[Collected data]
(* ===== verification/Hub.v ===== *)
(** * The hub between browsers and the daemon

    [Hub] of [crates/amber/src/web.rs]: every browser's WebSocket shares one connection
    to the daemon.  All state is behind one lock, so each method is a transformer of
    [HubInner]; a write to the daemon succeeds or fails as a schedule says; a
    browser's writer thread takes what its bounded queue holds at any time ([step]).
    Reading the layout file and its JSON form are arguments. *)
From S2P Require Import Prelude Utf8 Wire PiCommand Mosaic Manager Browser.

(** ** State *)

(** The JSON texts pushed to browsers, by their ["t"]. *)
Inductive Push (Value : Type) :=
| P_Sessions (sessions : list SessionInfo) (layout : string)
| P_Error (msg : string)
| P_Backlog (name : string)
| P_BacklogReply (name : string)
| P_Created (name : string)
| P_TitleSet (name : string) (title : option string)
| P_Exit (name : string) (code : Z)
| P_PiEvent (name : string) (seq : Z) (event : Value)
| P_PiStatus (name : string) (available : bool)
| P_Activity (name : string)
| P_Memory (name : string) (rss_kb : Z) (growing : bool)
| P_MemoryPressure (level : string) (current_kb budget_kb : Z) (blocked : bool)
| P_ResourcePressure (level : ResourcePressureLevel) (causes : list ResourcePressureCause) (blocked : bool).

Inductive Out (Value : Type) := Out_Text (p : Push Value) | Out_Binary (bytes : list byte).
Arguments Out_Text {Value} p.
Arguments Out_Binary {Value} bytes.

Record PendingTitle := mk_pending_title { pt_client : Z; pt_created : bool; pt_since : Z }.

Record Borrow := mk_borrow { bw_client : Z; bw_prior : Z * Z; bw_set : option (Z * Z) }.

Definition CLIENT_QUEUE_DEPTH : nat := 512.
Definition TITLE_ACK_TIMEOUT : Z := 5 * 10 ^ 9.

#[export] Instance SessionInfo_eq_dec : EqDecision SessionInfo.
Proof. solve_decision. Defined.

Section Hub.
Context {Value : Type} `{JsonValue Value} (is_dir : string -> bool) (to_string : Rendered -> string).

Abbreviation Push := (Push Value).
Abbreviation Out := (Out Value).
Abbreviation Frame := (Frame Value).

(** [cl_queue] is the channel, [cl_taken] what the writer thread has taken from it,
    [cl_gone] whether that thread has ended. *)
Record Client := mk_client {
  cl_id : Z; cl_open : option string; cl_pi : option string;
  cl_queue : list Out; cl_taken : list Out; cl_gone : bool }.

(** The daemon connection, with what was written on it, newest first; [ln_oks] says how
    the next writes end, and none fails after them. *)
Record Link := mk_link { ln_up : bool; ln_sent : list Frame; ln_oks : list bool }.

Record HubInner := mk_hub {
  hb_link : Link;
  hb_sessions : list SessionInfo;
  hb_file : LayoutFile;
  hb_layout : string;
  hb_dirty : bool;
  hb_clients : list Client;
  hb_pending : gset string;
  hb_dumps : gmap string (list Z);
  hb_titles : gmap (string * option string) (list PendingTitle);
  hb_usage : option (list ProviderUsage);
  hb_borrows : gmap string Borrow;
  hb_next : Z }.
(* ===== verification/HubViews.v ===== *)
(** * What browsers see of the hub

    On [Hub]: a connected browser's picture of the sessions, borrowed grids that
    outlive their browser, and replays that go unmarked. *)
From S2P Require Import Prelude Utf8 Wire PiCommand Mosaic Manager Browser Hub.

Section Views.
Context {Value : Type} `{JsonValue Value} (is_dir : string -> bool) (to_string : Rendered -> string).

Abbreviation Out := (Out Value).
Abbreviation Client := (Client (Value := Value)).
Abbreviation HubInner := (HubInner (Value := Value)).
Abbreviation State := (State (Value := Value)).

(** All that was ever queued to a client. *)
Definition stream (c : Client) : list Out := cl_taken c ++ cl_queue c.

Definition quiet (o : Out) : Prop := match o with Out_Text (P_Sessions _ _ _) => False | _ => True end.

(** The sessions and layout a browser was told of last. *)
Definition last_sessions (l : list Out) : option (list SessionInfo * string) :=
  foldl (fun acc o => match o with Out_Text (P_Sessions _ sessions layout) => Some (sessions, layout) | _ => acc end) None l.

Lemma last_sessions_quiet l extra : Forall quiet extra -> last_sessions (l ++ extra) = last_sessions l.
Proof.
  unfold last_sessions. rewrite foldl_app. generalize (foldl (fun acc (o : Out) =>
    match o with Out_Text (P_Sessions _ sessions layout) => Some (sessions, layout) | _ => acc end) None l).
  intros acc Hq. induction Hq as [|o extra Ho _ IH]; [done|]. simpl. destruct o as [[]|]; done.
Qed.

(** [c'] is one of [cs] that has been told nothing of sessions since. *)
Definition follows (cs : list Client) (c' : Client) : Prop :=
  exists c, c ∈ cs /\ cl_id c' = cl_id c /\ exists extra, stream c' = stream c ++ extra /\ Forall quiet extra.

(** What happens to the hub between two reports of sessions: nobody joins, and nobody
    is told of sessions. *)
Record calm (h h' : HubInner) : Prop := mk_calm {
  ca_next : hb_next h' = hb_next h;
  ca_sessions : hb_sessions h' = hb_sessions h;
  ca_layout : hb_layout h' = hb_layout h;
  ca_dirty : hb_dirty h' = hb_dirty h;
  ca_ids : map cl_id (hb_clients h') `sublist_of` map cl_id (hb_clients h);
  ca_clients : Forall (follows (hb_clients h)) (hb_clients h') }.

Lemma follows_refl cs : Forall (follows cs) cs.
Proof. apply Forall_forall. intros c Hc. exists c. split_and!; try done. exists []. by rewrite app_nil_r. Qed.

Lemma follows_trans cs cs' c : Forall (follows cs) cs' -> follows cs' c -> follows cs c.
Proof.
  rewrite Forall_forall. intros Hf (c1 & Hin & Hid & extra & E & Hq). destruct (Hf c1 Hin) as (c0 & Hin0 & Hid0 & extra0 & E0 & Hq0).
  exists c0. split_and!; [done|congruence|]. exists (extra0 ++ extra). rewrite E, E0, app_assoc. split; [done|]. by apply Forall_app.
Qed.

#[local] Instance calm_preorder : PreOrder calm.
Proof.
  split.
  - intros h. constructor; try done. apply follows_refl.
  - intros h1 h2 h3 [] []. constructor; try congruence; [by etrans|].
    eapply Forall_impl; [eassumption|]. intros c. by apply follows_trans.
Qed.

(** Operations on the other fields, and on clients one by one. *)
Lemma calm_clients h h' cs :
  hb_next h' = hb_next h -> hb_sessions h' = hb_sessions h -> hb_layout h' = hb_layout h -> hb_dirty h' = hb_dirty h ->
  hb_clients h' = cs -> map cl_id cs `sublist_of` map cl_id (hb_clients h) -> Forall (follows (hb_clients h)) cs -> calm h h'.
Proof. intros. subst. by constructor. Qed.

**ASSIGNMENT**
Look above for the line holding "Definition TITLE_ACK_TIMEOUT : Z" and the line holding "the next writes", then output exactly those two lines and every line between them, nothing more.

**ANSWER SECTION**
Definition TITLE_ACK_TIMEOUT : Z := 5 * 10 ^ 9.

#[export] Instance SessionInfo_eq_dec : EqDecision SessionInfo.
Proof. solve_decision. Defined.

Section Hub.
Context {Value : Type} `{JsonValue Value} (is_dir : string -> bool) (to_string : Rendered -> string).

Abbreviation Push := (Push Value).
Abbreviation Out := (Out Value).
Abbreviation Frame := (Frame Value).

(** [cl_queue] is the channel, [cl_taken] what the writer thread has taken from it,
    [cl_gone] whether that thread has ended. *)
Record Client := mk_client {
  cl_id : Z; cl_open : option string; cl_pi : option string;
  cl_queue : list Out; cl_taken : list Out; cl_gone : bool }.

(** The daemon connection, with what was written on it, newest first; [ln_oks] says how
    the next writes end, and none fails after them. *)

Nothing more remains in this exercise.